Czynniki niefinansowe w raportowaniu przedsiębiorstw

  • Podejście do ekologii, kwestii pracowniczych czy udziałowców nie ma bezpośredniego przełożenia na wycenę, ale może na nią wpływać pośrednio.
  • Małe i średnie firmy powinny uwzględniać wpływ na środowisko, żeby zwiększać konkurencyjność.
  • Wnioski pochodzą z panelu pt. „Inwestycja w czynniki ESG, czyli o co chodzi w zrównoważonym inwestowaniu?” organizowanego podczas I Kongresu ESG.

Profesjonalny inwestor zawsze zaczyna od raportów finansowych, które są fundamentem i to się nie zmieni – podkreślał Ryszard Radomski. Zdaniem dyrektora ds. Sektora Energetycznego w Pionie Projektów Ekologicznych Banku Ochrony Środowiska, raporty ESG należy w tym kontekście potraktować jako lekturę uzupełniającą:

Dzięki nim możemy ocenić, czy firma skupia się przede wszystkim na sobie, czy też dobrze rozumie otoczenie, w jakim działa. To nie wpływa bezpośrednio na wycenę, ale na popyt, inwestorów i klientów już tak.

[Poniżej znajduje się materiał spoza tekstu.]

Lemma undo_all_edits_witness :
  let inps := [press (ord "5"); press (ord "7"); press (ord "0")] in
  let gm := fresh_game demo_state in
  ∃ gm', game_loop (H := ascending) inps gm tt = Some (Continue gm' tt) ∧
  undo_stack gm' = states_before (H := ascending) inps gm tt ∧
  (∀ k, 1 ≤ k ≤ length inps →
     Some (state (Nat.iter k undo gm')) =
       states_before (H := ascending) inps gm tt !! (length inps - k)) ∧
  (inps ≠ [] → state (Nat.iter (length inps) undo gm') = state gm) ∧
  undo_stack (Nat.iter (length inps) undo gm') = [].
Proof.
  apply (undo_all_edits (H := ascending)
           [press (ord "5"); press (ord "7"); press (ord "0")]
           (fresh_game demo_state) tt).
  - reflexivity.
  - by vm_compute.
  - simpl. lia.
Defined.

Lemma arrows_wrap_and_invert_witness :
  let gm := fresh_game demo_state in
  ∃ gm1,
    game_step (H := ascending) (press KEY_LEFT) gm tt = Some (Continue gm1 tt) ∧
    (0 ≤ (cursor gm1).1 < 9)%Z ∧ (0 ≤ (cursor gm1).2 < 9)%Z ∧
    cursor gm1 ≠ cursor gm ∧
    state gm1 = state gm ∧ undo_stack gm1 = undo_stack gm ∧
    game_step (H := ascending) (press KEY_RIGHT) gm1 tt = Some (Continue gm tt).
Proof.
  apply (arrows_wrap_and_invert (H := ascending) (press KEY_LEFT)
           (press KEY_RIGHT) (fresh_game demo_state) tt).
  - simpl. lia.
  - simpl. lia.
  - by left.
Defined.

Lemma show_settings_changes_nothing_witness :
  let st := mkSettings "green" false true false in
  show_settings [KEY_DOWN; KEY_RIGHT] st = Raises TypeError ∧
  show_settings [KEY_UP; ord "q"; ord "5"] st = Returned false st [ord "5"].
Proof.
  intros st. split.
  - destruct (show_settings_changes_nothing [KEY_DOWN; KEY_RIGHT] st)
      as [_ Hkeys].
    assert (Hth : theme st ∈ themes) by (right; right; by left).
    destruct (Hkeys Hth [KEY_DOWN] KEY_RIGHT [] eq_refl) as [_ Hother].
    { repeat constructor. }
    apply Hother. reflexivity.
  - destruct (show_settings_changes_nothing [KEY_UP; ord "q"; ord "5"] st)
      as [_ Hkeys].
    assert (Hth : theme st ∈ themes) by (right; right; by left).
    destruct (Hkeys Hth [KEY_UP] (ord "q") [ord "5"] eq_refl) as [Hquit _].
    { repeat constructor. }
    apply Hquit. reflexivity.
Defined.
(** [m r i cs k]: match [r] at index [i] with bindings [cs], then
    continue with [k]; alternatives are tried in the order a
    backtracking engine tries them, and the first overall success is
    the answer.  A quantified body is iterated at most once per
    remaining character: an iteration that consumes nothing is cut. *)
Fixpoint m (r : re) (i : nat) (cs : caps)
    (k : nat -> caps -> option (nat * caps)) {struct r}
    : option (nat * caps) :=
  match r with
  | Eps => k i cs
  | Chr c => one (chr_eq c) i cs k
  | Dot => one dot_ok i cs k
  | Spc => one is_space i cs k
  | Cls neg l => one (cls_ok neg l) i cs k
  | Cat r1 r2 => m r1 i cs (fun j cs' => m r2 j cs' k)
  | Alt r1 r2 =>
      match m r1 i cs k with
      | Some res => Some res
      | None => m r2 i cs k
      end
  | Opt g r1 =>
      if g then
        match m r1 i cs k with
        | Some res => Some res
        | None => k i cs
        end
      else
        match k i cs with
        | Some res => Some res
        | None => m r1 i cs k
        end
  | Rep g lo r1 =>
      (fix loop (fuel n i : nat) (cs : caps) {struct fuel}
         : option (nat * caps) :=
         match fuel with
         | O => None
         | S fuel' =>
             if g then
               match m r1 i cs (fun j cs' =>
                       if (i <? j)%nat then loop fuel' (S n) j cs'
                       else None) with
               | Some res => Some res
               | None => if (lo <=? n)%nat then k i cs else None
               end
             else
               match (if (lo <=? n)%nat then k i cs else None) with
               | Some res => Some res
               | None =>
                   m r1 i cs (fun j cs' =>
                     if (i <? j)%nat then loop fuel' (S n) j cs'
                     else None)
               end
         end) (S (length s - i)) O i cs
  | Grp name r1 => m r1 i cs (fun j cs' => k j ((name, (i, j)) :: cs'))
  end.

Definition match_at (r : re) (i : nat) : option (nat * caps) :=
  m r i [] (fun j cs => Some (j, cs)).

Fixpoint search_from (r : re) (fuel i : nat) : option (nat * nat * caps) :=
  match match_at r i with
  | Some (j, cs) => Some (i, j, cs)
  | None =>
      match fuel with
      | O => None
      | S fuel' => search_from r fuel' (S i)
      end
  end.

(** [pattern.sub(repl, s)] for a pattern that never matches the empty
    string. *)
Fixpoint sub_from (r : re) (repl : list ascii) (fuel i : nat) : list ascii :=
  match fuel with
  | O => skipn i s
  | S fuel' =>
      match match_at r i with
      | Some (j, _) =>
          if (i <? j)%nat then repl ++ sub_from r repl fuel' j
          else match nth_error s i with
               | Some c => c :: sub_from r repl fuel' (S i)
               | None => []
               end
      | None =>
          match nth_error s i with
          | Some c => c :: sub_from r repl fuel' (S i)
          | None => []
          end
      end
  end.
End Matcher.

Wzmożone zainteresowanie może się przełożyć na wycenę podmiotu lub wysokość akcji.

Ekspert dodał, że przy wdrażaniu działań związanych ze środowiskiem, społeczną odpowiedzialnością biznesu i ładem korporacyjnym, należy mieć na uwadze zachowanie równowagi, bo wprowadzenie rewolucyjnych zmian w jednym aspekcie (np. nagłe wyeliminowanie paliw kopalnych) może negatywnie wpłynąć na pozostałe czynniki.

ESG a małe i średnie firmy

Dyrektor PwC, Ilona Pieczyńska-Czerny, akcentowała, że spółki będą musiały zmienić swoje podejście do otoczenia z dwóch powodów: pierwszy wiąże się z łatwiejszym dostępem do finansowania, a drugi z konkurencją. Małe i średnie firmy działają w ramach łańcuchów wartości, więc jeśli ich kontrahenci mierzą swój ślad węglowy i chcą go ograniczać, to będą uwzględniali także emisyjność partnerów. Ten punkt widzenia podziela Robert Kłosowski, członek Zarządu Platformy Przemysłu Przyszłości, który zasygnalizował plany PPP dotyczące przygotowania wskazówek dla MMŚP w obszarze raportowania niefinansowego. Mimo że udostępnianie informacji przez mniejsze podmioty jeszcze nie jest obligatoryjne, ułatwi ono dużym przedsiębiorstwom dobór mikro, małych lub średnich współpracowników.

Zmiany muszą być stopniowe

Na specyfikę obecnej sytuacji gospodarczej zwracał uwagę Dyrektor Gabinetu w Biurze Rzecznika MŚP. Prelegent zaznaczał, że trwająca pandemia i wysokie ceny surowców, a także inflacja, sprawiają, że czas jest trudny szczególnie dla mniejszych organizacji i przedsiębiorcy potrzebują wytchnienia, więc wprowadzanie mechanizmów ESG również w MŚP musi być możliwie ewolucyjne, np. poprzez promowanie działań, które ułatwiają unikać sytuacji kryzysowych. Kamil Rybikowski zauważył, że wiele firm nie ma świadomości, że podejmowane przez nie działania wpisują się w proklimatyczne strategie, stąd warto promować dobre praktyki. O tym, że istotne są poszczególne działania, wspominał także Ryszard Radomski z BOŚ, gdy tłumaczył, że to od konkretnych aktywności może zależeć zdobycie finansowania.

I Kongres ESG

Rozmowa była częścią I Kongresu ESG. Prelegenci wydarzenia mówili m.in. o wpływie standardów zrównoważonego rozwoju na biznes oraz krajową politykę dotyczącą edukacji, polityki społecznej czy ochrony klimatu. Czas poświęcili również różnicom pomiędzy CSR a ESG, a także roli mediów w promowaniu zielonego wzrostu. Celem inicjatorów forum jest wypracowanie rekomendacji działań w obszarze środowiska, społecznej odpowiedzialności czy ładu korporacyjnego, z których będą mogły skorzystać mniejsze przedsiębiorstwa. Wnioski zostaną ujęte w raporcie. Wydarzenie zorganizował Instytut ESG, tj. jednostka doradczo-analityczna działająca w ramach Fundacji im. XBW Ignacego Krasickiego we współpracy z portalem RaportCSR.pl, Akademią Zarządzania i Rozwoju oraz Forum Pracodawcy Godnego Zaufania. Platforma Przemysłu Przyszłości była partnerem merytorycznym spotkania.